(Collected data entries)
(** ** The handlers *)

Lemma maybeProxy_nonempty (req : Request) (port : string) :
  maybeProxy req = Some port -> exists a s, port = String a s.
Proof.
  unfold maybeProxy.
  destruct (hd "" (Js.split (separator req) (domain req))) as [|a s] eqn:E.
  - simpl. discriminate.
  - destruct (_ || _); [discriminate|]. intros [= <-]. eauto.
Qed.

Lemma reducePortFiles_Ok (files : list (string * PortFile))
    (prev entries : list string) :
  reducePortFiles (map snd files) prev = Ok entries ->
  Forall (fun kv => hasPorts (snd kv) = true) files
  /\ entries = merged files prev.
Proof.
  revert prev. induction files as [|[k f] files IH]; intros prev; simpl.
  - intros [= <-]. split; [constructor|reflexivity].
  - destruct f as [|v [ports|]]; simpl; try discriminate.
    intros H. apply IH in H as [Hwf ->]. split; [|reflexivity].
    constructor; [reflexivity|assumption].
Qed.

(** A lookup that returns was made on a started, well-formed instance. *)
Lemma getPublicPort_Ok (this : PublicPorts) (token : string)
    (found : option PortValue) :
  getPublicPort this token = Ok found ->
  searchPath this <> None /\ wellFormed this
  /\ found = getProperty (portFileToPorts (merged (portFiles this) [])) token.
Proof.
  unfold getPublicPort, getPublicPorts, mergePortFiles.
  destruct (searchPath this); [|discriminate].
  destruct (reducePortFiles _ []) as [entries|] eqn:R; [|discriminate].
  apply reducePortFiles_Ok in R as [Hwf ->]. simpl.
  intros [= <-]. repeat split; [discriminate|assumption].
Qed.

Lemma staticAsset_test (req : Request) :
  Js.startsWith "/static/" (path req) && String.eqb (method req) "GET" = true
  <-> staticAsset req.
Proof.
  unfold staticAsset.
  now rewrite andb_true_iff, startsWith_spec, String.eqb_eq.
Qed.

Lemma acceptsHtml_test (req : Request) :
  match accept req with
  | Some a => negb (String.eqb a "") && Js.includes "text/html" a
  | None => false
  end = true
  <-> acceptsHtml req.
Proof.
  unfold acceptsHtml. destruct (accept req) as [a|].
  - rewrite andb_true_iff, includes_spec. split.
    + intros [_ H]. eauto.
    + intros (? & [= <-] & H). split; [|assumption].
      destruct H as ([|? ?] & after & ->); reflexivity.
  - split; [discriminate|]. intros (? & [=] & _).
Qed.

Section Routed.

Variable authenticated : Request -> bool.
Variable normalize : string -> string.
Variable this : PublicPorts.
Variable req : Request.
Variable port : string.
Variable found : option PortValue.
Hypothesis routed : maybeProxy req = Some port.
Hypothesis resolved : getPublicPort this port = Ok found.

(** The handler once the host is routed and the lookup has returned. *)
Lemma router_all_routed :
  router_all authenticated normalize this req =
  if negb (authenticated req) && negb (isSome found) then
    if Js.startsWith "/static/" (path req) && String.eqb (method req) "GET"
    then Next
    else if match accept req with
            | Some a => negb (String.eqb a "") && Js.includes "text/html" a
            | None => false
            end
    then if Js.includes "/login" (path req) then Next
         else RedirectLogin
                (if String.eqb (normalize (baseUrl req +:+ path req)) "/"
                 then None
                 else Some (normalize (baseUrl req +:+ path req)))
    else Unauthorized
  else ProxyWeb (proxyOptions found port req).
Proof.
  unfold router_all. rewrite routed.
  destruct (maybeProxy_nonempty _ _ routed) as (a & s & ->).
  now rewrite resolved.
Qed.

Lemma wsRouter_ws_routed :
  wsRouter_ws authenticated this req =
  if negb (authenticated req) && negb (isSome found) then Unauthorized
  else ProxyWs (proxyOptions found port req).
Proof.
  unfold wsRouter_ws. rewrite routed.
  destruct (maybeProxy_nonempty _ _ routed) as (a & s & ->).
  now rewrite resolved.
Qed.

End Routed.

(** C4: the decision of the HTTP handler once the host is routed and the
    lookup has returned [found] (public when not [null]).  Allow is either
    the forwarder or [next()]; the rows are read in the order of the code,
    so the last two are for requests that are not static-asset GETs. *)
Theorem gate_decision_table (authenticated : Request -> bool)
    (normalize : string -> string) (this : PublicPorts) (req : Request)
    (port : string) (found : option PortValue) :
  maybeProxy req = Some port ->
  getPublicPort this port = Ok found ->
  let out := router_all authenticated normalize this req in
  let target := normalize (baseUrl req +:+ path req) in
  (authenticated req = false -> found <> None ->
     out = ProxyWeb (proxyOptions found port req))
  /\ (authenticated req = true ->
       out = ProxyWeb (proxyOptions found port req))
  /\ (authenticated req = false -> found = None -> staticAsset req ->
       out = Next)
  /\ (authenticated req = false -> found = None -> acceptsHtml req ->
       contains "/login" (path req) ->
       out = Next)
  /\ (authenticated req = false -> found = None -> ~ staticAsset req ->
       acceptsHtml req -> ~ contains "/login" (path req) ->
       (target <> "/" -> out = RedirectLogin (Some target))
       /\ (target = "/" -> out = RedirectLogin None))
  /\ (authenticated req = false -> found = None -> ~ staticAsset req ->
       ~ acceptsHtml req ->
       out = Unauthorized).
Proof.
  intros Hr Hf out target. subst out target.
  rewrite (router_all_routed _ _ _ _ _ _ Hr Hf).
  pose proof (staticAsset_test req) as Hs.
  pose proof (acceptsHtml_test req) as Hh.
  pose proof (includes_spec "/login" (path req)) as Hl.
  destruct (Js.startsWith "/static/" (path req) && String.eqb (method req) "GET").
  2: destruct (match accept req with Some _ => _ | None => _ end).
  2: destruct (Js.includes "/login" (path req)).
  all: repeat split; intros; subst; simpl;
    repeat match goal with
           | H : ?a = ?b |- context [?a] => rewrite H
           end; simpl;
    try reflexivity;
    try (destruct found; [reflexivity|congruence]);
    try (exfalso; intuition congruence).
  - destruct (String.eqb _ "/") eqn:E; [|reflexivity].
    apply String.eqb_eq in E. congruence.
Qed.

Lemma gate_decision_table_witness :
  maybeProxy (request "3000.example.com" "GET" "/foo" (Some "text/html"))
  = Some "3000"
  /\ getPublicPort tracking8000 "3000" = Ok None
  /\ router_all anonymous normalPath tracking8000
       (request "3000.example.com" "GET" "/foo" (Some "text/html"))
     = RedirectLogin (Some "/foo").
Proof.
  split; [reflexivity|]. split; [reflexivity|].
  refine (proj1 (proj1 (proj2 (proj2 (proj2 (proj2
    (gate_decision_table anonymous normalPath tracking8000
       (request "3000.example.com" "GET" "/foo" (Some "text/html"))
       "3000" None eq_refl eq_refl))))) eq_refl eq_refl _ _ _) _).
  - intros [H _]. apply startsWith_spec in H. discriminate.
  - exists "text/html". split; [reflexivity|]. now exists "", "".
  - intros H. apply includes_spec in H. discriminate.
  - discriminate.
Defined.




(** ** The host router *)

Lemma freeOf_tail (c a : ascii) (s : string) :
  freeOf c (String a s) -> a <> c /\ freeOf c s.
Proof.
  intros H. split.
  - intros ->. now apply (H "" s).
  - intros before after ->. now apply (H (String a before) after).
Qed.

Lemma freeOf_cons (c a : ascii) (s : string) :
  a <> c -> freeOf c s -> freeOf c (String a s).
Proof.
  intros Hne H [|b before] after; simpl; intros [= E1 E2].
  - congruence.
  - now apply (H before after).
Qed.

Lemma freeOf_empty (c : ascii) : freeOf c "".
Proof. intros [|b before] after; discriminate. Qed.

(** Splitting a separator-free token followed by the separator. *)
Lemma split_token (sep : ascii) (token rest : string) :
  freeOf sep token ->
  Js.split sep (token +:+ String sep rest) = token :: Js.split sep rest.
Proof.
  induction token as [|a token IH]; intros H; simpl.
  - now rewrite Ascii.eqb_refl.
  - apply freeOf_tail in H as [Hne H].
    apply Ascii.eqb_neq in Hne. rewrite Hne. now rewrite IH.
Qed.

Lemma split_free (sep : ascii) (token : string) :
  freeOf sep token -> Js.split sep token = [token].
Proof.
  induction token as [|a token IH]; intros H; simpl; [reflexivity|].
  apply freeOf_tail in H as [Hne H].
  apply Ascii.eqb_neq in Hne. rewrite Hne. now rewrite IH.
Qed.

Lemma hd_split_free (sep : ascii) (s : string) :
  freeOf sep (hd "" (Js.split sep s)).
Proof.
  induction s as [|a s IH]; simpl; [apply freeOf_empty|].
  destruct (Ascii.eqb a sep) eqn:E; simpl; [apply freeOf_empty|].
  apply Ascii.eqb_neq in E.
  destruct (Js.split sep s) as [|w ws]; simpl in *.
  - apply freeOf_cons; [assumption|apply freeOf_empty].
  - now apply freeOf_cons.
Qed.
==
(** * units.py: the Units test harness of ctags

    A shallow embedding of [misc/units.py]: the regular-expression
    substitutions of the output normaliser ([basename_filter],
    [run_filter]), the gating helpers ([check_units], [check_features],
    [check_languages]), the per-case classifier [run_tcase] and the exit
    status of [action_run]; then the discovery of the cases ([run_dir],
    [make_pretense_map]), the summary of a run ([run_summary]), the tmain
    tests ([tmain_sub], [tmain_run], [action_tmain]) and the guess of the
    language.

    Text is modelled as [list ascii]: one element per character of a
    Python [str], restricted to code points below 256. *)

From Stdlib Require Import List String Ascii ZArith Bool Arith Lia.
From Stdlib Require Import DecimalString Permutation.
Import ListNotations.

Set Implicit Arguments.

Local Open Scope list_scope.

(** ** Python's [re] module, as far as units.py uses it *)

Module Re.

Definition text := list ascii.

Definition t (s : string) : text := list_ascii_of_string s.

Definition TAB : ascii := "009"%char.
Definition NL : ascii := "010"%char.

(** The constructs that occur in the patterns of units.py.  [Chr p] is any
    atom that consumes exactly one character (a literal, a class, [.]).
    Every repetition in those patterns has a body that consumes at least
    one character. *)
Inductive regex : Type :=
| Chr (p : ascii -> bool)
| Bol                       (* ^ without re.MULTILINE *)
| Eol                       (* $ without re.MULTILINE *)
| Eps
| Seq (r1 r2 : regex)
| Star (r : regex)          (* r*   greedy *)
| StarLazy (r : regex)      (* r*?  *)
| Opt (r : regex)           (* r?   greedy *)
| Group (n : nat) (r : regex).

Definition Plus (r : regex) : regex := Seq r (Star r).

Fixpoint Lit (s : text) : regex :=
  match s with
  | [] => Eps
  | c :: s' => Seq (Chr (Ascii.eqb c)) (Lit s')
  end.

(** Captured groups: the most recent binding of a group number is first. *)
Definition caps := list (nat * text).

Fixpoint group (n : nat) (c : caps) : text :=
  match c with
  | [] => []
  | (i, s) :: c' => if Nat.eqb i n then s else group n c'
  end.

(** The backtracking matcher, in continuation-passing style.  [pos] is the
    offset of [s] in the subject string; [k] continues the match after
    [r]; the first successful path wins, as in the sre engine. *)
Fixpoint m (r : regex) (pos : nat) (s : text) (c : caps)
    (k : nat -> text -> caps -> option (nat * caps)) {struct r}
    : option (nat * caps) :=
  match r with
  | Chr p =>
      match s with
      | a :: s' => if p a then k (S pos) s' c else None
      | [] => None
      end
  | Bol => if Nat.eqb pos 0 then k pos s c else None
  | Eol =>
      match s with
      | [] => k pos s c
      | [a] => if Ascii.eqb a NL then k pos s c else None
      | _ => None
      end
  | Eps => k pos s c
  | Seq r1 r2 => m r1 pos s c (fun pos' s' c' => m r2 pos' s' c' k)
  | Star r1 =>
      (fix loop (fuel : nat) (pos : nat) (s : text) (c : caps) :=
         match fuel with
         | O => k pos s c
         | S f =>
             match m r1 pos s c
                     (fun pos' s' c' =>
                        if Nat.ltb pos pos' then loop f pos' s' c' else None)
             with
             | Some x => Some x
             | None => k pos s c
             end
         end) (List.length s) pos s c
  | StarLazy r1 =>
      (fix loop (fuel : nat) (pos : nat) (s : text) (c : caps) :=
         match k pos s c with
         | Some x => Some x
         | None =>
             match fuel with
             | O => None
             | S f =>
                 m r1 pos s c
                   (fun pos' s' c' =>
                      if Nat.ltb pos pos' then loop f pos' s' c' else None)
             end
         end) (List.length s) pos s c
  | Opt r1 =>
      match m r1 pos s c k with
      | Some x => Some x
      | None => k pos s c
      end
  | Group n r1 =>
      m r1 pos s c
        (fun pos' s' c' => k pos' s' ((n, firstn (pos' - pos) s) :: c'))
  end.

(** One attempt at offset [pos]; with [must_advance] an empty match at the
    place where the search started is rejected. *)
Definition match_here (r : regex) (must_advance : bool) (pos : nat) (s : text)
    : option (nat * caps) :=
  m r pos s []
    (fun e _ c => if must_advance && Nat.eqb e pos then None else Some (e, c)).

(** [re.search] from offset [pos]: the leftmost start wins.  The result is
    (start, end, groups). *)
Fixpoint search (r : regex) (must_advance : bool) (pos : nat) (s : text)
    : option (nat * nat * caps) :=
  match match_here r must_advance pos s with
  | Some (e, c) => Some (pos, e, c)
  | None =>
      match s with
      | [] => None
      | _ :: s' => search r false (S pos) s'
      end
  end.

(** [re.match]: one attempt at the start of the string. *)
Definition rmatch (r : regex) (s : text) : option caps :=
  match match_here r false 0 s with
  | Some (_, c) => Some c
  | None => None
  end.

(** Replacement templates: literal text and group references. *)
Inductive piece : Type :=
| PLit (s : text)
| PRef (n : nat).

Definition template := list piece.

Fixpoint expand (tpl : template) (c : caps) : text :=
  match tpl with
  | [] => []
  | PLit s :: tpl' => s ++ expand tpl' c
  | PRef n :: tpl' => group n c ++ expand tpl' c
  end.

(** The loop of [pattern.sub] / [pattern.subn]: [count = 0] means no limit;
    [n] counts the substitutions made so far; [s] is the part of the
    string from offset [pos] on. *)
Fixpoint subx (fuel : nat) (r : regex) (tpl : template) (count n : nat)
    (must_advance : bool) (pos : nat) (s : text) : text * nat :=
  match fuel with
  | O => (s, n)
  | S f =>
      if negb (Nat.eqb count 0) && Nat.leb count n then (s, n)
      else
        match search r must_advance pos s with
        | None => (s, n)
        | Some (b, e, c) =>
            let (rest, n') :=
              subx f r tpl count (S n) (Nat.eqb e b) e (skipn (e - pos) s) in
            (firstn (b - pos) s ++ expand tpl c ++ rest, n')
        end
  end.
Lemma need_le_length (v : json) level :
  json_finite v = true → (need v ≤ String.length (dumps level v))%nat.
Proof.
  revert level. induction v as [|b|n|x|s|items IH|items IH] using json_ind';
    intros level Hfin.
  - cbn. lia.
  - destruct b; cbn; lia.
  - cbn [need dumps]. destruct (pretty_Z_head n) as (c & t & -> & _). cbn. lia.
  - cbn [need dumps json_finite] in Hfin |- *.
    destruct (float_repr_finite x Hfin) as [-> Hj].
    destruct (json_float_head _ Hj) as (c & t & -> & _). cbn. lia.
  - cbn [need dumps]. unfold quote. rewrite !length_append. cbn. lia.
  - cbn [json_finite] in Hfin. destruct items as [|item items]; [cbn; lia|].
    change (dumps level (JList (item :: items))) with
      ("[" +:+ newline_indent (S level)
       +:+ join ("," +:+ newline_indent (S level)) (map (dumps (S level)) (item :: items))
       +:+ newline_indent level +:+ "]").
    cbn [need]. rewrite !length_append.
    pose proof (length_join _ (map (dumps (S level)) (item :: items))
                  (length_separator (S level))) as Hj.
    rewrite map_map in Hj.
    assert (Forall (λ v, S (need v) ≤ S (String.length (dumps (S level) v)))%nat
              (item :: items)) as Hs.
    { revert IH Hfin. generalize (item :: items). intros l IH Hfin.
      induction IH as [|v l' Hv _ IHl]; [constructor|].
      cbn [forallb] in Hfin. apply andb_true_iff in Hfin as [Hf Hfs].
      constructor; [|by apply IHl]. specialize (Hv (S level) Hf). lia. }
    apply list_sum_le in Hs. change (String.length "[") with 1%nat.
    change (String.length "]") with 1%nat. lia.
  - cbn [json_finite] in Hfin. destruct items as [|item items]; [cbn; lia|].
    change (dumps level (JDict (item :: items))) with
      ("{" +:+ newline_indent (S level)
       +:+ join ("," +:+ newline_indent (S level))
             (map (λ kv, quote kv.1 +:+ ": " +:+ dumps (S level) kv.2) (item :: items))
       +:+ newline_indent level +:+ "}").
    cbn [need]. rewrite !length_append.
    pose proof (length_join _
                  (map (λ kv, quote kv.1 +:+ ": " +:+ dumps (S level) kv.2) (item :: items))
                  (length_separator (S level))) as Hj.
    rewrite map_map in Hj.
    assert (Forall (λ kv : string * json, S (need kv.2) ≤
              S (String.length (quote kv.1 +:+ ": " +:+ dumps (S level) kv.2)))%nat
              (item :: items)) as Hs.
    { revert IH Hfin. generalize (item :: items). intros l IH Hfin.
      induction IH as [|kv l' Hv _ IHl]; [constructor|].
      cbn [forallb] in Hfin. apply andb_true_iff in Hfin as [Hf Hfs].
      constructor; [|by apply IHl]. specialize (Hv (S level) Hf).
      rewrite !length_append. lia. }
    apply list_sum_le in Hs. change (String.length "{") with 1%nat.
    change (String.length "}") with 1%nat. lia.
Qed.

*How to complete this task*.
Using the records above, report each line that contains the word "Python" by copying it.

*Solution to this exercise*.
    Python [str], restricted to code points below 256. *)
(** ** Python's [re] module, as far as units.py uses it *)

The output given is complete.